(* ===== verification/HeldSet.v ===== *)
(** * Held sets: src/internal/horizon/heldset.go

    The check-ins whose content a horizon clone keeps.  The store is what the
    queries read: the events by rid with their types, the phantoms, the pairs of
    plink, and the rids of artifact names.  Rows without ORDER BY, and the keys of
    a map, come in the order [table_order] gives; the context is never cancelled.
    A slice shared between two graphs is copied before it grows, so graphs are
    values. *)

From stdpp Require Import base list gmap.
From S2P Require Import Prelude GoMap GoStd Cone.

Definition heldSetNodes : Z := 1048576.

Inductive horizon_error := ErrNotHeld (rid : Z) | ErrWalkBound (limit : Z).
Abbreviation hresult := (outcome horizon_error).

Record hstore := mk_hstore { event_type : gmap Z bytes; phantoms : gset Z; plink_rows : list (Z * Z); rid_of : gmap bytes Z }.

(** [heldCheckinSQL]. *)
Definition heldCheckin (s : hstore) (rid : Z) : bool :=
  match event_type s !! rid with Some t => bytes_eqb t (bs "ci") | None => false end && negb (bool_decide (rid ∈ phantoms s)).

(** ** Graph *)
Record Graph := mk_Graph { children : gmap Z (list Z); parents : gmap Z (list Z); checkins : list Z; held : gset Z; edges : Z }.

Definition sorted_rids (l : list Z) : list Z := insertion_sort Z.ltb l.

Definition adjacent (m : gmap Z (list Z)) (rid : Z) : list Z := default [] (m !! rid).

(** [heldCheckins]: the rows of a query that is limited to one row past the
    bound. *)
Fixpoint scan_checkins (limit : Z) (rows checkins : list Z) : hresult (list Z) :=
  match rows with
  | [] => Ok checkins
  | rid :: rows => if len checkins =? limit then Err (ErrWalkBound heldSetNodes) else scan_checkins limit rows (checkins ++ [rid])
  end.
Definition heldCheckins (rows : list Z) (limit : Z) : hresult (list Z) :=
  scan_checkins limit (take (Z.to_nat (limit + 1)) (sorted_rids rows)) [].

(** The loop of [addCheckins], with the fresh ones so far. *)
Definition add_checkin (acc : gset Z * list Z) (rid : Z) : gset Z * list Z :=
  if bool_decide (rid ∈ fst acc) then acc else ({[rid]} ∪ fst acc, snd acc ++ [rid]).
Definition addCheckins (rids : list Z) (g : Graph) : Graph :=
  let '(h, fresh) := foldl add_checkin (held g, []) rids in
  mk_Graph (children g) (parents g) (if 0 <? len fresh then sorted_rids (checkins g ++ fresh) else checkins g) h (edges g).

Definition add_edge (e : Z * Z) (g : Graph) : Graph :=
  mk_Graph (<[fst e := adjacent (children g) (fst e) ++ [snd e]]> (children g)) (<[snd e := adjacent (parents g) (snd e) ++ [fst e]]> (parents g))
    (checkins g) (held g) (edges g + 1).

(** [seen] is [None] where the map is nil. *)
Fixpoint edge_loop (limit read : Z) (rows : list (Z * Z)) (seen : option (gset (Z * Z))) (g : Graph) : hresult Graph :=
  match rows with
  | [] => Ok g
  | e :: rows =>
      if read + 1 >? limit then Err (ErrWalkBound heldSetNodes)
      else match seen with
           | Some s => if bool_decide (e ∈ s) then edge_loop limit (read + 1) rows seen g
                       else edge_loop limit (read + 1) rows (Some ({[e]} ∪ s)) (add_edge e g)
           | None => edge_loop limit (read + 1) rows None (add_edge e g)
           end
  end.

Section HeldSet.
Context `{TO : !TableOrder}.

Definition addEdges (rows : list (Z * Z)) (limit : Z) (seen : option (gset (Z * Z))) (g : Graph) : hresult Graph :=
  edge_loop limit 0 (take (Z.to_nat (limit + 1)) (table_order rows)) seen g.

(** The held check-ins, and the plink rows between two of them. *)
Definition held_events (s : hstore) : list Z := List.filter (heldCheckin s) (map fst (map_to_list (event_type s))).
Definition held_rows (s : hstore) : list (Z * Z) := List.filter (fun e => heldCheckin s (fst e) && heldCheckin s (snd e)) (plink_rows s).

Definition loadGraph (s : hstore) (limit : Z) : hresult Graph :=
  let? found := heldCheckins (held_events s) limit in
  addEdges (held_rows s) limit None (addCheckins found (mk_Graph ∅ ∅ [] ∅ 0)).
Definition LoadGraph (s : hstore) : hresult Graph := loadGraph s heldSetNodes.

Definition among (rids : list Z) (rid : Z) : bool := bool_decide (rid ∈ rids).
Definition Extend (s : hstore) (rids : list Z) (g : Graph) : hresult Graph :=
  match rids with
  | [] => Ok g
  | _ =>
      let? added := heldCheckins (List.filter (among rids) (held_events s)) (heldSetNodes - len (checkins g)) in
      addEdges (List.filter (fun e => among rids (snd e) || among rids (fst e)) (held_rows s)) (heldSetNodes - edges g) (Some ∅) (addCheckins added g)
  end.

(** ** Walks: the visits made, under the walk's bounds *)
Definition beyond (through rid : Z) : bool := (through >? 0) && (rid >? through).

Definition visit (limit : Z) (rid : Z) (w : Z * gset Z) : hresult (Z * gset Z) :=
  if fst w >=? limit then Err (ErrWalkBound limit) else Ok (fst w + 1, {[rid]} ∪ snd w).

Fixpoint visit_next (limit through : Z) (ns : list Z) (w : Z * gset Z) (queue : list Z) : hresult (Z * gset Z * list Z) :=
  match ns with
  | [] => Ok (w, queue)
  | n :: ns =>
      if bool_decide (n ∈ snd w) || beyond through n then visit_next limit through ns w queue
      else let? w := visit limit n w in visit_next limit through ns w (queue ++ [n])
  end.

Fixpoint run_loop (fuel : nat) (limit through : Z) (next : gmap Z (list Z)) (stop : gset Z) (queue : list Z) (w : Z * gset Z) : hresult (Z * gset Z) :=
  match queue with
  | [] => Ok w
  | cur :: queue =>
      match fuel with
      | O => Diverge
      | S fuel =>
          if bool_decide (cur ∈ stop) then run_loop fuel limit through next stop queue w
          else let? (w, queue) := visit_next limit through (adjacent next cur) w queue in run_loop fuel limit through next stop queue w
      end
  end.

(** [run]: every turn of its loop takes out a check-in a visit has put in. *)
Definition run (limit through start : Z) (next : gmap Z (list Z)) (stop : gset Z) (visits : Z) (out : gset Z) : hresult (Z * gset Z) :=
  if bool_decide (start ∈ out) then Ok (visits, out)
  else let? w := visit limit start (visits, out) in run_loop (Z.to_nat (limit - visits)) limit through next stop [start] w.

Definition hasChild (through : Z) (g : Graph) (rid : Z) : bool := existsb (fun child => negb (beyond through child)) (adjacent (children g) rid).

Fixpoint leaf_meetings (limit through : Z) (g : Graph) (descendants ancestors : gset Z) (leaves : list Z) (visits : Z) (meetings : list Z) : hresult (Z * list Z) :=
  match leaves with
  | [] => Ok (visits, meetings)
  | leaf :: leaves =>
      if beyond through leaf then Ok (visits, meetings)
      else if hasChild through g leaf || bool_decide (leaf ∈ descendants) || bool_decide (leaf ∈ ancestors)
      then leaf_meetings limit through g descendants ancestors leaves visits meetings
      else
        let? (visits, seen) := run limit through leaf (parents g) ancestors visits ∅ in
        leaf_meetings limit through g descendants ancestors leaves visits
          (meetings ++ List.filter (fun rid => bool_decide (rid ∈ ancestors)) (table_order (elements seen)))
  end.

Fixpoint run_all (limit through : Z) (next : gmap Z (list Z)) (starts : list Z) (w : Z * gset Z) : hresult (Z * gset Z) :=
  match starts with
  | [] => Ok w
  | m :: starts => let? w := run limit through m next ∅ (fst w) (snd w) in run_all limit through next starts w
  end.

Definition addLeafMeetings (limit through : Z) (g : Graph) (c : Z) (w : Z * gset Z) : hresult (Z * gset Z) :=
  let '(visits, k) := w in
  let? (visits, ancestors) := run limit through c (parents g) ∅ visits ∅ in
  let? (visits, meetings) := leaf_meetings limit through g k ancestors (checkins g) visits [] in
  run_all limit through (children g) (sorted_rids meetings) (visits, k).

(** [C] and its descendants, and by the leaves rule those of the meetings. *)
Definition hold (limit through : Z) (g : Graph) (c : Z) (rule : byte) : hresult (gset Z) :=
  let? w := run limit through c (children g) ∅ 0 ∅ in
  let? w := if Byte.eqb rule RuleLeaves then addLeafMeetings limit through g c w else Ok w in
  Ok (snd w).

Definition graph_heldSet (g : Graph) (c : Z) (rule : byte) (limit : Z) : hresult (list Z) :=
  if negb (Byte.eqb rule RuleDescendants) && negb (Byte.eqb rule RuleLeaves) then Panic "horizon.HeldSet: unknown rule"
  else let? k := hold limit 0 g c rule in Ok (sorted_rids (table_order (elements k))).

Definition Graph_HeldSet (g : Graph) (c : Z) (rule : byte) : hresult (list Z) :=
  if negb (bool_decide (c ∈ held g)) then Err (ErrNotHeld c) else graph_heldSet g c rule heldSetNodes.

Definition heldSet (s : hstore) (c : Z) (rule : byte) (limit : Z) : hresult (list Z) :=
  if c <=? 0 then Panic "horizon.HeldSet: c must be positive"
  else if limit <=? 0 then Panic "horizon.HeldSet: limit must be positive"
  else if negb (heldCheckin s c) then Err (ErrNotHeld c)
  else let? g := loadGraph s limit in graph_heldSet g c rule limit.
Definition HeldSet (s : hstore) (c : Z) (rule : byte) : hresult (list Z) := heldSet s c rule heldSetNodes.

(** The held set, [None] where the horizon is not placed. *)
Definition Place (s : hstore) (h : Horizon) : hresult (option (list Z)) :=
  match rid_of s !! h_hash h with
  | None => Ok None
  | Some c =>
      match HeldSet s c (h_rule h) with
      | Err (ErrNotHeld _) => Ok None
      | r => let? k := r in Ok (Some k)
      end
  end.

(** The loop over [k], ascending. *)
Fixpoint some_joined (k : list Z) (cursor : Z) (past : gset Z) : bool :=
  match k with
  | [] => false
  | rid :: k => if rid >? cursor then false else if negb (bool_decide (rid ∈ past)) then true else some_joined k cursor past
  end.

Definition JoinedAfter (g : Graph) (c : Z) (rule : byte) (k : list Z) (cursor : Z) : hresult bool :=
  if cursor <? 0 then Panic "horizon.Graph.JoinedAfter: negative cursor"
  else match k with
       | [] => Ok false
       | first :: _ =>
           if first >? cursor then Ok false
           else
             let? past := if c <=? cursor then hold heldSetNodes cursor g c rule else Ok ∅ in
             Ok (some_joined k cursor past)
       end.
End HeldSet.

———

Problem description
Print nothing but the lines from the line with "if first >? cursor then Ok false" to the last line of the records above. Both of those lines count.

Written answer
           if first >? cursor then Ok false
           else
             let? past := if c <=? cursor then hold heldSetNodes cursor g c rule else Ok ∅ in
             Ok (some_joined k cursor past)
       end.
End HeldSet.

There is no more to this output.